All lines before the one containing "[server_drain_reactor_queues], the loop", plus that line itself, are to be printed exactly as they appear below.

_Records drawn from a dataset_:
########################################
(** ** Threads *)

(** Where a reactor is in [reactor_thread_logic]: not created, at the creation of
    its base, at its socket and HTTP server, at the barrier (with a base or without
    one), at the test of [g_startup_failed], on the two ways out of it, in
    [event_base_dispatch], after it, and at its end. *)
Inductive reactor_pc :=
  | RUnborn | RSetup | RBind | RBarrier | RFailedBarrier | RCheck | RAbort | RReady | RDispatch | RReturn | RDone.

Inductive base_state := NoBase | Live | Freed.

(** [published]: [g_reactor_bases[i]] is not null; [break]: the event loop has been
    told to stop. *)
Record reactor := Reactor {
  pc : reactor_pc;
  base : base_state;
  published : bool;
  break : bool;
}.

(** Where the main thread is: [spawn_worker_threads], the barrier, the test after
    it, the loop of [wait_and_shutdown], [worker_pool_stop] and
    [server_drain_reactor_queues], the loop of [server_shutdown_workers] before
    and after it has loaded a base, the loop of [pthread_join], the end. *)
Inductive main_pc :=
  | MSpawn (k : nat) | MBarrier | MCheck | MServe | MStop | MBreak (i : nat) | MCall (i : nat) | MJoin (i : nat) | MDone.

(** [fault]: an event base was used that is not live. *)
Record life := Life {
  exited : bool;
  g_startup_failed : bool;
  opened : bool;
  main : main_pc;
  reactors : list reactor;
  fault : bool;
}.

#[export] Instance reactor_pc_eq_dec : EqDecision reactor_pc.
Proof. solve_decision. Defined.

#[export] Instance base_state_eq_dec : EqDecision base_state.
Proof. solve_decision. Defined.

(** ** reactor_thread_logic *)

(** A step of one reactor, given whether the barrier is open and what
    [g_startup_failed] is; the last argument is what it is afterwards. *)
Inductive reactor_thread_logic (open failed : bool) : reactor -> reactor -> bool -> Prop :=
  | r_no_base p k :
      reactor_thread_logic open failed (Reactor RSetup NoBase p k) (Reactor RFailedBarrier NoBase p k) true
  | r_base p k :
      reactor_thread_logic open failed (Reactor RSetup NoBase p k) (Reactor RBind Live true k) failed
  | r_bound b p k :
      reactor_thread_logic open failed (Reactor RBind b p k) (Reactor RBarrier b p k) failed
  | r_failed_end b p k :
      open = true ->
      reactor_thread_logic open failed (Reactor RFailedBarrier b p k) (Reactor RDone b p k) failed
  | r_pass b p k :
      open = true ->
      reactor_thread_logic open failed (Reactor RBarrier b p k) (Reactor RCheck b p k) failed
  | r_abort b p k :
      failed = true ->
      reactor_thread_logic open failed (Reactor RCheck b p k) (Reactor RAbort b false k) failed
  | r_abort_end b p k :
      reactor_thread_logic open failed (Reactor RAbort b p k) (Reactor RDone Freed p k) failed
  | r_ready b p k :
      failed = false ->
      reactor_thread_logic open failed (Reactor RCheck b p k) (Reactor RReady b p k) failed
  | r_dispatch b p k :
      reactor_thread_logic open failed (Reactor RReady b p k) (Reactor RDispatch b p false) failed
  | r_stop b p :
      reactor_thread_logic open failed (Reactor RDispatch b p true) (Reactor RReturn b p true) failed
  | r_end b p k :
      reactor_thread_logic open failed (Reactor RReturn b p k) (Reactor RDone Freed p k) failed.

(** [event_base_loopbreak]: it stops a running loop and has no effect on a base
    whose loop is not running. *)
Definition event_base_loopbreak (r : reactor) : reactor :=
  if decide (pc r = RDispatch) then Reactor (pc r) (base r) (published r) true else r.

(** ** The process *)

Definition at_barrier (r : reactor) : Prop := pc r = RBarrier \/ pc r = RFailedBarrier.

Definition goto (s : life) (m : main_pc) : life :=
  Life (exited s) (g_startup_failed s) (opened s) m (reactors s) (fault s).

Definition exit_process (s : life) : life :=
  Life true (g_startup_failed s) (opened s) (main s) (reactors s) (fault s).

(** [spawn_worker_threads] *)
Inductive spawn_worker_threads (n : nat) : life -> life -> Prop :=
  | l_spawn k s :
      exited s = false -> main s = MSpawn k -> k < n ->
      spawn_worker_threads n s (Life (exited s) (g_startup_failed s) (opened s) (MSpawn (S k))
                                  (<[k := Reactor RSetup NoBase false false]> (reactors s)) (fault s))
  | l_spawn_fatal k s :
      exited s = false -> main s = MSpawn k -> k < n -> spawn_worker_threads n s (exit_process s)
  | l_spawned s :
      exited s = false -> main s = MSpawn n -> spawn_worker_threads n s (goto s MBarrier).

(** [server_wait_startup_barrier] and the test after it in [server_start]. *)
Inductive check_startup : life -> life -> Prop :=
  | l_open s :
      exited s = false -> main s = MBarrier -> Forall at_barrier (reactors s) ->
      check_startup s (Life (exited s) (g_startup_failed s) true (main s) (reactors s) (fault s))
  | l_pass s :
      exited s = false -> main s = MBarrier -> opened s = true -> check_startup s (goto s MCheck)
  | l_startup_fatal s :
      exited s = false -> main s = MCheck -> g_startup_failed s = true -> check_startup s (exit_process s)
  | l_serve s :
      exited s = false -> main s = MCheck -> g_startup_failed s = false -> check_startup s (goto s MServe).

(** [wait_and_shutdown] up to the point where the workers have ended and the
    completion queues are empty. *)
Inductive wait_and_shutdown : life -> life -> Prop :=
  | l_reload s :
      exited s = false -> main s = MServe -> wait_and_shutdown s s
  | l_signal s :
      exited s = false -> main s = MServe -> wait_and_shutdown s (goto s MStop)
  | l_stopped s :
      exited s = false -> main s = MStop -> wait_and_shutdown s (goto s (MBreak 0)).

(** [server_shutdown_workers] *)
Inductive server_shutdown_workers (n : nat) : life -> life -> Prop :=
  | l_load i r s :
      exited s = false -> main s = MBreak i -> reactors s !! i = Some r ->
      server_shutdown_workers n s (goto s (if published r then MCall i else MBreak (S i)))
  | l_break i r s :
      exited s = false -> main s = MCall i -> reactors s !! i = Some r ->
      server_shutdown_workers n s (Life (exited s) (g_startup_failed s) (opened s) (MBreak (S i))
                                     (<[i := event_base_loopbreak r]> (reactors s))
                                     (fault s || negb (bool_decide (base r = Live))))
  | l_broken s :
      exited s = false -> main s = MBreak n -> server_shutdown_workers n s (goto s (MJoin 0)).

(** The loop of [pthread_join] in [wait_and_shutdown]. *)
Inductive join_reactors (n : nat) : life -> life -> Prop :=
  | l_join i r s :
      exited s = false -> main s = MJoin i -> reactors s !! i = Some r -> pc r = RDone ->
      join_reactors n s (goto s (MJoin (S i)))
  | l_end s :
      exited s = false -> main s = MJoin n -> join_reactors n s (goto s MDone).

(** [server_start] on [n] cores: the main thread and the reactors. *)
Inductive life_step (n : nat) : life -> life -> Prop :=
  | l_reactor i r r' failed s :
      exited s = false -> reactors s !! i = Some r ->
      reactor_thread_logic (opened s) (g_startup_failed s) r r' failed ->
      life_step n s (Life (exited s) failed (opened s) (main s) (<[i := r']> (reactors s)) (fault s))
  | l_reactor_fatal i r s :
      exited s = false -> reactors s !! i = Some r -> pc r = RBind -> life_step n s (exit_process s)
  | l_spawning s s' : spawn_worker_threads n s s' -> life_step n s s'
  | l_starting s s' : check_startup s s' -> life_step n s s'
  | l_waiting s s' : wait_and_shutdown s s' -> life_step n s s'
  | l_stopping s s' : server_shutdown_workers n s s' -> life_step n s s'
  | l_joining s s' : join_reactors n s s' -> life_step n s s'.
(** * fuzzy-photo: the Mamdani quality engine and its HTTP endpoint

    Shallow embedding of [src/fuzzy_system.py] and of the request handler of
    [src/app.py].

    Numbers.  Python floats are modelled by the rationals [Q] with exact
    arithmetic: every finite double is a rational, and the model computes
    what the program would compute if no operation rounded.  Equality of
    numbers is [==] ([Qeq]).  Where the exact answers of two runs are equal
    or ordered and the rounding of the doubles could decide otherwise, the
    statements leave the margin [rounding_margin], a billionth.

    Library calls.  [fuzzy_system.py] builds its engine from numpy and
    scikit-fuzzy calls.  The functions it reaches are embedded in the modules
    [Np] (numpy: [arange], [interp], [fmin], [fmax], [union1d]) and [Fuzz]
    (skfuzzy: [trimf], [trapmf], [interp_membership], [interp_universe_fast],
    [centroid], [defuzz]) and [Ctrl] (skfuzzy.control: antecedents,
    consequents, rules, the simulation object and its [compute]).

    Measurements.  [calculate_metrics] of [src/app.py] takes logarithms; it
    is embedded in the module [Metrics] over the reals, with what OpenCV and
    numpy measure on the image as parameters. *)

From Stdlib Require Import QArith Qminmax Qround Qabs ZArith Lia Lra Lqa Psatz.
From Stdlib Require Import List Bool String.
From Stdlib Require Reals.
Import ListNotations.
Open Scope Q_scope.

(** ** Comparisons on floats *)

Definition Qlt_bool (x y : Q) : bool := negb (Qle_bool y x).

(** ** numpy *)

Module Np.

(** [np.arange(start, stop, step)]: [ceil((stop - start) / step)] samples
    [start + i * step]. *)
Definition arange (start stop step : Q) : list Q :=
  map (fun i => start + inject_Z (Z.of_nat i) * step)
      (seq 0 (Z.to_nat (Qceiling ((stop - start) / step)))).

(** [np.fmax], [np.fmin] on scalars. *)
Definition fmax (x y : Q) : Q := if Qle_bool x y then y else x.
Definition fmin (x y : Q) : Q := if Qle_bool x y then x else y.

(** [ar.max()], [ar.min()] of a non-empty array. *)
Definition amax (ar : list Q) : Q :=
  match ar with [] => 0 | h :: t => fold_left fmax t h end.
Definition amin (ar : list Q) : Q :=
  match ar with [] => 0 | h :: t => fold_left fmin t h end.

(** [np.interp(x, xp, fp, left, right)] for a scalar [x] and increasing [xp]:
    [left] below [xp[0]], [right] above [xp[-1]], otherwise the segment [j]
    with [xp[j] <= x < xp[j+1]] is located and the value is [fp[j]] when
    [x == xp[j]] and [slope * (x - xp[j]) + fp[j]] otherwise; [fp[-1]] on the
    last sample. *)
Fixpoint interp_scan (x x0 y0 : Q) (rest : list (Q * Q)) : Q :=
  match rest with
  | [] => y0
  | (x1, y1) :: rest' =>
      if Qlt_bool x x1 then
        if Qeq_bool x0 x then y0
        else (y1 - y0) / (x1 - x0) * (x - x0) + y0
      else interp_scan x x1 y1 rest'
  end.

Definition interp (x : Q) (xp fp : list Q) (left right : Q) : Q :=
  match combine xp fp with
  | [] => 0
  | (x0, y0) :: rest =>
      if Qlt_bool (last xp 0) x then right
      else if Qlt_bool x x0 then left
      else interp_scan x x0 y0 rest
  end.

(** [np.union1d(ar1, ar2)]: the sorted array of the distinct values of both.
    Sorting is by insertion; a value already present is not repeated. *)
Fixpoint insert (v : Q) (l : list Q) : list Q :=
  match l with
  | [] => [v]
  | h :: t =>
      match v ?= h with
      | Lt => v :: l
      | Eq => l
      | Gt => h :: insert v t
      end
  end.

Definition unique (ar : list Q) : list Q :=
  fold_left (fun acc v => insert v acc) ar [].

Definition union1d (ar1 ar2 : list Q) : list Q := unique (ar1 ++ ar2).

(** [ar.sum()]. *)
Definition sum (ar : list Q) : Q := fold_left Qplus ar 0.

End Np.

(** ** skfuzzy: membership generators and defuzzification *)

Module Fuzz.

(** [fuzz.trimf(x, [a, b, c])] at one sample [x]:
<<
    y = np.zeros(len(x))
    if a != b:  y[a < x < b] = (x - a) / float(b - a)
    if b != c:  y[b < x < c] = (c - x) / float(c - b)
    y[x == b] = 1
>> *)
Definition trimf_pt (a b c x : Q) : Q :=
  let y := 0 in
  let y := if negb (Qeq_bool a b) && (Qlt_bool a x && Qlt_bool x b)
           then (x - a) / (b - a) else y in
  let y := if negb (Qeq_bool b c) && (Qlt_bool b x && Qlt_bool x c)
           then (c - x) / (c - b) else y in
  if Qeq_bool x b then 1 else y.

(** The generator asserts [a <= b <= c]; a failed assertion is [None]. *)
Definition trimf (x : list Q) (abc : Q * Q * Q) : option (list Q) :=
  let '(a, b, c) := abc in
  if Qle_bool a b && Qle_bool b c then Some (map (trimf_pt a b c) x) else None.

(** The same computation with the divisions made explicit: a division by
    zero is [None].  The array code divides by [b - a] whenever [a != b] and
    by [c - b] whenever [b != c], whatever the sample. *)
Definition checked_div (x y : Q) : option Q :=
  if Qeq_bool y 0 then None else Some (x / y).

Definition trimf_pt_checked (a b c x : Q) : option Q :=
  let y := Some 0 in
  let y := if negb (Qeq_bool a b) then
             match checked_div (x - a) (b - a) with
             | None => None
             | Some q => if Qlt_bool a x && Qlt_bool x b then Some q else y
             end
           else y in
  let y := if negb (Qeq_bool b c) then
             match checked_div (c - x) (c - b), y with
             | Some q, Some y' =>
                 if Qlt_bool b x && Qlt_bool x c then Some q else Some y'
             | _, _ => None
             end
           else y in
  match y with
  | None => None
  | Some y' => if Qeq_bool x b then Some 1 else Some y'
  end.
(** * flickr_PAD: a shallow embedding of the Flickr library downloader

    The development follows [flickr_PAD.py]: the module-level configuration,
    the [FlickrDownloader] methods and [main].  The remote catalogue, the
    HTTP transfers and the interruption signal are collaborators of the
    program; they are gathered in an environment of oracles indexed by a
    clock that counts the external calls made so far, so that an answer may
    change from one call to the next (a transient error, a retry).  The
    file system, the process output and the Python objects that the code
    mutates are threaded explicitly.

    What the model takes for granted: the responses of the catalogue are
    well formed (every listed photo has an identifier, pages carry their
    totals); the local file operations of [log], [save_state] and
    [save_metadata] succeed; a call to a collaborator raises a FlickrError
    or some other subclass of Exception; Ctrl-C is delivered during a
    [time.sleep], where the process spends its idle time.

    A title is a Python [str], a sequence of Unicode code points, and so
    is the file name made from it.  Identifiers, formats, URLs and
    messages are kept as strings whose units are characters below U+0100.
    The file system may refuse a name: [Path.exists] then raises OSError
    (on Linux, ENAMETOOLONG for a name of more than 255 bytes in UTF-8);
    whether it does depends on the name alone. *)

From Stdlib Require Import ZArith Ascii String List Bool Lia.
From stdpp Require Import base option list sorting gmap strings.
(** * polochon: the library and index engine, and the slug helper

    A shallow embedding of [lib/video.go] (the [slug] helper) and of the
    library package ([AddMovie], [AddShowEpisode], [DeleteMovie],
    [DeleteShowEpisode], [RebuildIndex] and its two scan workers), with the
    properties of the specification stated and proved over it.

    Further parts of the code follow the same scheme: the dispatch on the
    kind of video, the movie handlers and the route table of the HTTP
    server, the qualities, the module registry, and the [tmdb] and
    [transmission] modules. *)

From Stdlib Require Import ZArith String Ascii List Bool Lia.
From Stdlib Require Import Numbers.DecimalString.
From Stdlib Require Numbers.DecimalPos.
From stdpp Require Import gmap strings list fin_maps sorting.

Open Scope Z_scope.

(* ===================================================================== *)
(** * Part I: definitions                                                 *)
(* ===================================================================== *)

(** ** [lib/video.go]: slug *)

Module Slug.

(** A Go string is read rune by rune by [strings.ToLower] and by the
      [regexp] engine; [text] is that sequence of code points. *)
Definition rune := Z.
Definition text := list rune.

Definition hyphen : rune := 45.     (* '-' *)
Definition space : rune := 32.      (* ' ' *)
Definition underscore : rune := 95. (* '_' *)

(** ASCII strings of the development seen as runes (tests, examples). *)
Definition of_string (s : string) : text :=
    map (fun a => Z.of_N (N_of_ascii a)) (list_ascii_of_string s).

Definition is_lower (r : rune) : bool := (97 <=? r) && (r <=? 122).
Definition is_digit (r : rune) : bool := (48 <=? r) && (r <=? 57).

Section WithUnicodeTables.
(** [unicode.To(unicode.LowerCase, r)]: the case tables of Go's
        [unicode] package, consulted for runes above [MaxASCII] only. *)
Variable unicode_lower : rune -> rune.
(** Whatever the requested count, every queued question is in the bank and
    is either missed or not yet mastered; when neither the bank nor the
    missed list repeats a question, neither does the queue. *)
Theorem queue_questions_are_due (shuffle : list question → list question)
    now question_count topics (reset_memory reset_missed : bool) st st' scr :
  (∀ l, shuffle l ≡ₚ l) →
  run_quiz shuffle now question_count topics reset_memory reset_missed st
  = Ok (st', scr) →
  let bank := concat (topics.*2) in
  let mastered := if reset_memory then [] else load_asked_questions (fs st) in
  let missed := if reset_missed then [] else load_wrong_questions (fs st) in
  (∀ q, q ∈ question_queue st' → q ∈ bank ∧ (q ∈ missed ∨ q ∉ mastered))
  ∧ (NoDup bank → NoDup missed → NoDup (question_queue st')).
Proof.
  intros Hperm Hrun bank mastered missed.
  rewrite (run_quiz_queue _ _ _ _ _ _ _ _ _ Hrun).
  fold mastered missed. rewrite session_queue_shape.
  fold bank.
  set (missed_present := filter (λ q, q ∈ bank) missed).
  set (fresh := filter (λ q, (q ∉ mastered) ∧ (q ∉ missed)) bank).
  set (combined := (missed_present ++ shuffle fresh)%list).
  split.
  - intros q Hq.
    apply (elem_of_sublist _ combined) in Hq; [|apply slice_to_sublist].
    apply elem_of_app in Hq as [Hq|Hq].
    + apply list_elem_of_filter in Hq. tauto.
    + rewrite Hperm in Hq. apply list_elem_of_filter in Hq. tauto.
  - intros Hb Hm. apply (sublist_NoDup _ combined); [|apply slice_to_sublist].
    apply NoDup_app. split; [by apply NoDup_filter|]. split.
    + intros q Hq1 Hq2. rewrite Hperm in Hq2.
      apply list_elem_of_filter in Hq1. apply list_elem_of_filter in Hq2.
      tauto.
    + rewrite Hperm. by apply NoDup_filter.
Qed.

Lemma queue_questions_are_due_witness :
  ∃ st' scr,
    run_quiz reverse "2026-01-01 09:00:00" 10 sample_bank false false
      (initial_state sample_progress) = Ok (st', scr)
    ∧ ∀ q, q ∈ question_queue st' → q ∈ [Q1; Q2; Q3; Q4] ∧ (q ∈ [Q2] ∨ q ∉ [Q4]).
Proof.
  assert (run_quiz reverse "2026-01-01 09:00:00" 10 sample_bank false false
            (initial_state sample_progress)
          = Ok (with_queue [Q2; Q3; Q1] (initial_state sample_progress),
                MultipleChoiceWindow Q2 1)) as Hrun by by_compute_eq.
  eexists _, _. split; [exact Hrun|].
  apply (queue_questions_are_due reverse _ _ _ _ _ _ _ _
           (λ l, reverse_Permutation l) Hrun).
Defined.

(** A negative count [N] leaves out the last [|N|] of the available
    questions (all of them when there are no more than [|N|]): the slice
    [combined[:N]]. *)
Theorem negative_count_drops_last (shuffle : list question → list question)
    now question_count topics (reset_memory reset_missed : bool) st :
  (∀ l, shuffle l ≡ₚ l) →
  (question_count < 0)%Z →
  let bank := concat (topics.*2) in
  let mastered := if reset_memory then [] else load_asked_questions (fs st) in
  let missed := if reset_missed then [] else load_wrong_questions (fs st) in
  let missed_present := filter (λ q, q ∈ bank) missed in
  let fresh := filter (λ q, (q ∉ mastered) ∧ (q ∉ missed)) bank in
  ∃ st' scr perm,
    run_quiz shuffle now question_count topics reset_memory reset_missed st
    = Ok (st', scr)
    ∧ perm ≡ₚ fresh
    ∧ question_queue st'
      = take (length missed_present + length fresh
              - Z.to_nat (- question_count))
          (missed_present ++ perm)%list.
Proof.
  intros Hperm Hn bank mastered missed missed_present fresh.
  rewrite run_quiz_unfold. fold mastered missed.
  match goal with
  | |- context [ask_question now ?s] =>
      destruct (ask_question_total now s (Nat.le_refl 0))
        as [[st' scr] Hask]
  end.
  pose proof (ask_question_queue _ _ _ _ Hask) as Hq.
  cbn [question_queue] in Hq.
  exists st', scr, (shuffle fresh). split; [done|]. split; [apply Hperm|].
  rewrite Hq, session_queue_shape.
  fold bank. fold missed_present. fold fresh.
  assert (length (missed_present ++ shuffle fresh)%list
          = (length missed_present + length fresh)%nat) as Hlen
    by by rewrite length_app, Hperm.
  rewrite Hlen. rewrite Z.min_l by lia.
  unfold slice_to. destruct (Z.ltb_spec question_count 0); [|lia].
  rewrite Hlen. f_equal. lia.
Qed.
(** * PSPSchool-StudentMS: a student management system on SQLite

    A shallow embedding of the C++ sources
      - [include/models.hpp]   (Student, Course, Grade and [Grade::weighted]),
      - [include/services.hpp] (the in-memory [DataStore] and its helpers),
      - [helpers.cpp]          (existence checks, in-place updates, removals),
      - [db.cpp]               (the SQLite persistence layer),
      - [validation.hpp]       ([trim], the validators and the prompts),
      - [PSPSchool-StudentMS.cpp] ([main]: the start, the menu loop and its
        branches),
    followed by the properties of the store-then-mirror protocol, of the two
    layers, of the validators and of the program as a whole.

    Conventions of the embedding.
      - [std::string] is [string]; [==] on strings is [String.eqb].
      - [double] is the kernel's binary64 [float]; [<], [>], [>=] are
        [PrimFloat.ltb] and [PrimFloat.leb] (false on NaN, as in C++).
      - [std::vector<T>] is [list T]; [push_back] appends at the end; an
        iterator is an index, [end()] being the length of the list.
      - a function taking [DataStore&] and returning [bool] becomes a function
        returning [bool * DataStore].
      - counters of type [int] are [Z]; signed overflow (undefined in C++)
        is not modelled, the vectors never reach 2^31 elements.
      - [std::cin] is the list of the characters still to be read, and
        [std::regex] a datatype of patterns with a matcher; what is written
        to [std::cout] by the prompts and the menu is left out. *)

From Stdlib Require Import List String Ascii Bool ZArith QArith Qabs Lia.
From Stdlib Require Import Floats Uint63.
Import ListNotations.

Set Warnings "-inexact-float".

Close Scope Q_scope.
Local Open Scope string_scope.
Local Open Scope list_scope.

(* ================================================================== *)
(** ** models.hpp *)

Module Student.
Record t : Type := mk
  { roll_no : string;
    name : string;
    address : string;
    contact : string }.
End Student.

Module Course.
Record t : Type := mk
  { code : string;
    title : string;
    description : string;
    teacher : string }.
End Course.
########################################
_Response area_:
(** ** Threads *)

(** Where a reactor is in [reactor_thread_logic]: not created, at the creation of
    its base, at its socket and HTTP server, at the barrier (with a base or without
    one), at the test of [g_startup_failed], on the two ways out of it, in
    [event_base_dispatch], after it, and at its end. *)
Inductive reactor_pc :=
  | RUnborn | RSetup | RBind | RBarrier | RFailedBarrier | RCheck | RAbort | RReady | RDispatch | RReturn | RDone.

Inductive base_state := NoBase | Live | Freed.

(** [published]: [g_reactor_bases[i]] is not null; [break]: the event loop has been
    told to stop. *)
Record reactor := Reactor {
  pc : reactor_pc;
  base : base_state;
  published : bool;
  break : bool;
}.

(** Where the main thread is: [spawn_worker_threads], the barrier, the test after
    it, the loop of [wait_and_shutdown], [worker_pool_stop] and
    [server_drain_reactor_queues], the loop of [server_shutdown_workers] before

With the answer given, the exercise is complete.